What this task involves = Write back each entry precisely as it is given.

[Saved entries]
Lemma stream_produced s p :
  stream_ok s -> ds_failed s = false -> ds_index s < count -> stream_ok (produced s p).
Proof.
  intros [Hi Hc Hw Hr Hf] Hrun Hlt. split; rewrite ?places_produced.
  - rewrite length_app, <- Hi. destruct p as [[]| | |]; cbn; lia.
  - destruct p as [[]| | |]; cbn; lia.
  - intros i x j [Hl|[Hge Hl]]%lookup_app_Some; [by apply Hw|]. destruct p as [[]| | |]; try done;
      apply list_lookup_singleton_Some in Hl as [Hz <-]; [|done]. intros [= <-]. lia.
  - intros Hff x [Hx|Hx]%elem_of_app; [by apply Hr|].
    destruct p as [[]| | |]; [by apply list_elem_of_singleton in Hx as ->|done|set_solver..].
  - intros Hff. destruct p as [[[]|e]| | |]; cbn in Hff; try congruence. exists e. set_solver.
Qed.

Lemma stream_set s k x y :
  stream_ok s -> ds_slots s !! k = Some x -> slot_outcome x = None ->
  (slot_index y = None \/ slot_index y = slot_index x) -> (ds_failed s = false -> alive y) -> stream_ok (set_slot s k y).
Proof.
  intros [Hi Hc Hw Hr Hf] Hk Hx Hy Hal. pose proof (places_slot _ _ _ Hk) as Hp. split; rewrite ?places_set.
  - by rewrite length_insert.
  - done.
  - intros n z j [(<- & <- & _)|[_ Hj]]%list_lookup_insert_Some Hz; [|by eapply Hw].
    destruct Hy as [Hy|Hy]; [congruence|]. eapply Hw; [exact Hp|congruence].
  - intros Hrun z [n Hz]%list_elem_of_lookup.
    apply list_lookup_insert_Some in Hz as [(_ & <- & _)|[_ Hz]]; [auto|]. apply Hr; [done|]. by eapply list_elem_of_lookup_2.
  - intros Hff. destruct (Hf Hff) as (e & [n He]%list_elem_of_lookup). exists e. apply list_elem_of_lookup. exists n.
    rewrite list_lookup_insert_ne; [done|]. intros <-. rewrite Hp in He. by injection He as ->.
Qed.

Lemma stream_collect s front rest o :
  stream_ok s -> ds_slots s = front :: rest -> slot_outcome front = Some o ->
  let s' := mkDispatching (ds_index s) (ds_failed s) (ds_authorizing s) rest (ds_outcomes s ++ [o]) in
  places s' = places s /\ stream_ok s'.
Proof.
  intros Hok Hs Ho s'. assert (places s' = places s) as Hp.
  { unfold places, s'. cbn. rewrite Hs, map_app, <- (assoc_L (++)). f_equal. cbn. f_equal. by destruct front; inversion Ho. }
  split; [done|]. destruct Hok as [Hi Hc Hw Hr Hf]. split; rewrite ?Hp; done.
Qed.

(** ** The end *)

Lemma pending_front s x rest : ds_slots s = x :: rest -> slot_outcome x = None -> Poll 0 ∈ enabled count concurrency s.
Proof.
  intros Hs Hx. unfold enabled. apply elem_of_app. right. apply elem_of_app. left. rewrite Hs. apply list_elem_of_In, in_map.
  apply filter_In. split; [by left|]. unfold unfinished. rewrite Hs. cbn. by rewrite Hx.
Qed.

(** What an enabled action needs. *)
Lemma enabled_needs a s :
  a ∈ enabled count concurrency s ->
  match a with
  | Authorize => ds_failed s = false /\ ds_index s < count
  | Poll k => ∃ x, ds_slots s !! k = Some x /\ slot_outcome x = None
  | Collect => ∃ front rest o, ds_slots s = front :: rest /\ slot_outcome front = Some o
  end.
Proof.
  unfold enabled. intros [Ha|[Ha|Ha]%elem_of_app]%elem_of_app.
  - destruct (negb _ && _ && _) eqn:Hc; [|set_solver]. apply list_elem_of_singleton in Ha as ->.
    apply andb_true_iff in Hc as [[Hf%negb_true_iff Hlt%Nat.ltb_lt]%andb_true_iff _]. done.
  - apply list_elem_of_fmap in Ha as (k & -> & Hk%list_elem_of_In%filter_In). destruct Hk as [_ Hw]. unfold unfinished in Hw.
    destruct (ds_slots s !! k) as [x|]; [|done]. exists x. split; [done|]. by destruct (slot_outcome x).
  - destruct (ds_slots s) as [|front rest]; [set_solver|]. destruct (slot_outcome front) as [o|] eqn:Ho; cbn in Ha; [|set_solver].
    apply list_elem_of_singleton in Ha as ->. by exists front, rest, o.
Qed.

Lemma finished s :
  0 < concurrency -> stream_ok s -> enabled count concurrency s = [] ->
  ds_slots s = [] /\ (ds_failed s = false -> ds_index s = count).
Proof.
  intros Hc Hok He. assert (ds_slots s = []) as Hs.
  { destruct (ds_slots s) as [|x rest] eqn:Hs; [done|]. destruct (slot_outcome x) eqn:Hx.
    - unfold enabled in He. rewrite Hs, Hx in He. apply app_eq_nil in He as [_ He]. by apply app_eq_nil in He as [_ [=]].
    - pose proof (pending_front s x rest Hs Hx) as Hin. rewrite He in Hin. set_solver. }
  split; [done|]. intros Hf. pose proof (so_count s Hok). destruct (Nat.lt_ge_cases (ds_index s) count) as [Hlt|]; [|lia].
  unfold enabled in He. rewrite Hf, Hs, (proj2 (Nat.ltb_lt _ _) Hlt) in He. cbn [length negb andb] in He.
  by rewrite (proj2 (Nat.ltb_lt _ _) Hc) in He.
Qed.

Lemma collect_outcomes_Ok (l : list (result E (option T))) rs :
  collect_outcomes l = Ok rs -> (∀ e, Err e ∉ l) /\ rs = omap (fun o => match o with Ok r => r | Err _ => None end) l.
Proof.
  revert rs. induction l as [|[o|e] l IH]; intros rs; cbn; [intros [= <-]; set_solver| |done].
  destruct (collect_outcomes l) as [rest|]; [|done]. destruct (IH rest eq_refl) as [Hn ->]. intros [= <-].
  split; [|by destruct o]. intros e [He|He]%elem_of_cons; [done|]. by eapply Hn.
Qed.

Your solution =
Lemma stream_produced s p :
  stream_ok s -> ds_failed s = false -> ds_index s < count -> stream_ok (produced s p).
Proof.
  intros [Hi Hc Hw Hr Hf] Hrun Hlt. split; rewrite ?places_produced.
  - rewrite length_app, <- Hi. destruct p as [[]| | |]; cbn; lia.
  - destruct p as [[]| | |]; cbn; lia.
  - intros i x j [Hl|[Hge Hl]]%lookup_app_Some; [by apply Hw|]. destruct p as [[]| | |]; try done;
      apply list_lookup_singleton_Some in Hl as [Hz <-]; [|done]. intros [= <-]. lia.
  - intros Hff x [Hx|Hx]%elem_of_app; [by apply Hr|].
    destruct p as [[]| | |]; [by apply list_elem_of_singleton in Hx as ->|done|set_solver..].
  - intros Hff. destruct p as [[[]|e]| | |]; cbn in Hff; try congruence. exists e. set_solver.
Qed.

Lemma stream_set s k x y :
  stream_ok s -> ds_slots s !! k = Some x -> slot_outcome x = None ->
  (slot_index y = None \/ slot_index y = slot_index x) -> (ds_failed s = false -> alive y) -> stream_ok (set_slot s k y).
Proof.
  intros [Hi Hc Hw Hr Hf] Hk Hx Hy Hal. pose proof (places_slot _ _ _ Hk) as Hp. split; rewrite ?places_set.
  - by rewrite length_insert.
  - done.
  - intros n z j [(<- & <- & _)|[_ Hj]]%list_lookup_insert_Some Hz; [|by eapply Hw].
    destruct Hy as [Hy|Hy]; [congruence|]. eapply Hw; [exact Hp|congruence].
  - intros Hrun z [n Hz]%list_elem_of_lookup.
    apply list_lookup_insert_Some in Hz as [(_ & <- & _)|[_ Hz]]; [auto|]. apply Hr; [done|]. by eapply list_elem_of_lookup_2.
  - intros Hff. destruct (Hf Hff) as (e & [n He]%list_elem_of_lookup). exists e. apply list_elem_of_lookup. exists n.
    rewrite list_lookup_insert_ne; [done|]. intros <-. rewrite Hp in He. by injection He as ->.
Qed.

Lemma stream_collect s front rest o :
  stream_ok s -> ds_slots s = front :: rest -> slot_outcome front = Some o ->
  let s' := mkDispatching (ds_index s) (ds_failed s) (ds_authorizing s) rest (ds_outcomes s ++ [o]) in
  places s' = places s /\ stream_ok s'.
Proof.
  intros Hok Hs Ho s'. assert (places s' = places s) as Hp.
  { unfold places, s'. cbn. rewrite Hs, map_app, <- (assoc_L (++)). f_equal. cbn. f_equal. by destruct front; inversion Ho. }
  split; [done|]. destruct Hok as [Hi Hc Hw Hr Hf]. split; rewrite ?Hp; done.
Qed.

(** ** The end *)

Lemma pending_front s x rest : ds_slots s = x :: rest -> slot_outcome x = None -> Poll 0 ∈ enabled count concurrency s.
Proof.
  intros Hs Hx. unfold enabled. apply elem_of_app. right. apply elem_of_app. left. rewrite Hs. apply list_elem_of_In, in_map.
  apply filter_In. split; [by left|]. unfold unfinished. rewrite Hs. cbn. by rewrite Hx.
Qed.

(** What an enabled action needs. *)
Lemma enabled_needs a s :
  a ∈ enabled count concurrency s ->
  match a with
  | Authorize => ds_failed s = false /\ ds_index s < count
  | Poll k => ∃ x, ds_slots s !! k = Some x /\ slot_outcome x = None
  | Collect => ∃ front rest o, ds_slots s = front :: rest /\ slot_outcome front = Some o
  end.
Proof.
  unfold enabled. intros [Ha|[Ha|Ha]%elem_of_app]%elem_of_app.
  - destruct (negb _ && _ && _) eqn:Hc; [|set_solver]. apply list_elem_of_singleton in Ha as ->.
    apply andb_true_iff in Hc as [[Hf%negb_true_iff Hlt%Nat.ltb_lt]%andb_true_iff _]. done.
  - apply list_elem_of_fmap in Ha as (k & -> & Hk%list_elem_of_In%filter_In). destruct Hk as [_ Hw]. unfold unfinished in Hw.
    destruct (ds_slots s !! k) as [x|]; [|done]. exists x. split; [done|]. by destruct (slot_outcome x).
  - destruct (ds_slots s) as [|front rest]; [set_solver|]. destruct (slot_outcome front) as [o|] eqn:Ho; cbn in Ha; [|set_solver].
    apply list_elem_of_singleton in Ha as ->. by exists front, rest, o.
Qed.

Lemma finished s :
  0 < concurrency -> stream_ok s -> enabled count concurrency s = [] ->
  ds_slots s = [] /\ (ds_failed s = false -> ds_index s = count).
Proof.
  intros Hc Hok He. assert (ds_slots s = []) as Hs.
  { destruct (ds_slots s) as [|x rest] eqn:Hs; [done|]. destruct (slot_outcome x) eqn:Hx.
    - unfold enabled in He. rewrite Hs, Hx in He. apply app_eq_nil in He as [_ He]. by apply app_eq_nil in He as [_ [=]].
    - pose proof (pending_front s x rest Hs Hx) as Hin. rewrite He in Hin. set_solver. }
  split; [done|]. intros Hf. pose proof (so_count s Hok). destruct (Nat.lt_ge_cases (ds_index s) count) as [Hlt|]; [|lia].
  unfold enabled in He. rewrite Hf, Hs, (proj2 (Nat.ltb_lt _ _) Hlt) in He. cbn [length negb andb] in He.
  by rewrite (proj2 (Nat.ltb_lt _ _) Hc) in He.
Qed.

Lemma collect_outcomes_Ok (l : list (result E (option T))) rs :
  collect_outcomes l = Ok rs -> (∀ e, Err e ∉ l) /\ rs = omap (fun o => match o with Ok r => r | Err _ => None end) l.
Proof.
  revert rs. induction l as [|[o|e] l IH]; intros rs; cbn; [intros [= <-]; set_solver| |done].
  destruct (collect_outcomes l) as [rest|]; [|done]. destruct (IH rest eq_refl) as [Hn ->]. intros [= <-].
  split; [|by destruct o]. intros e [He|He]%elem_of_cons; [done|]. by eapply Hn.
Qed.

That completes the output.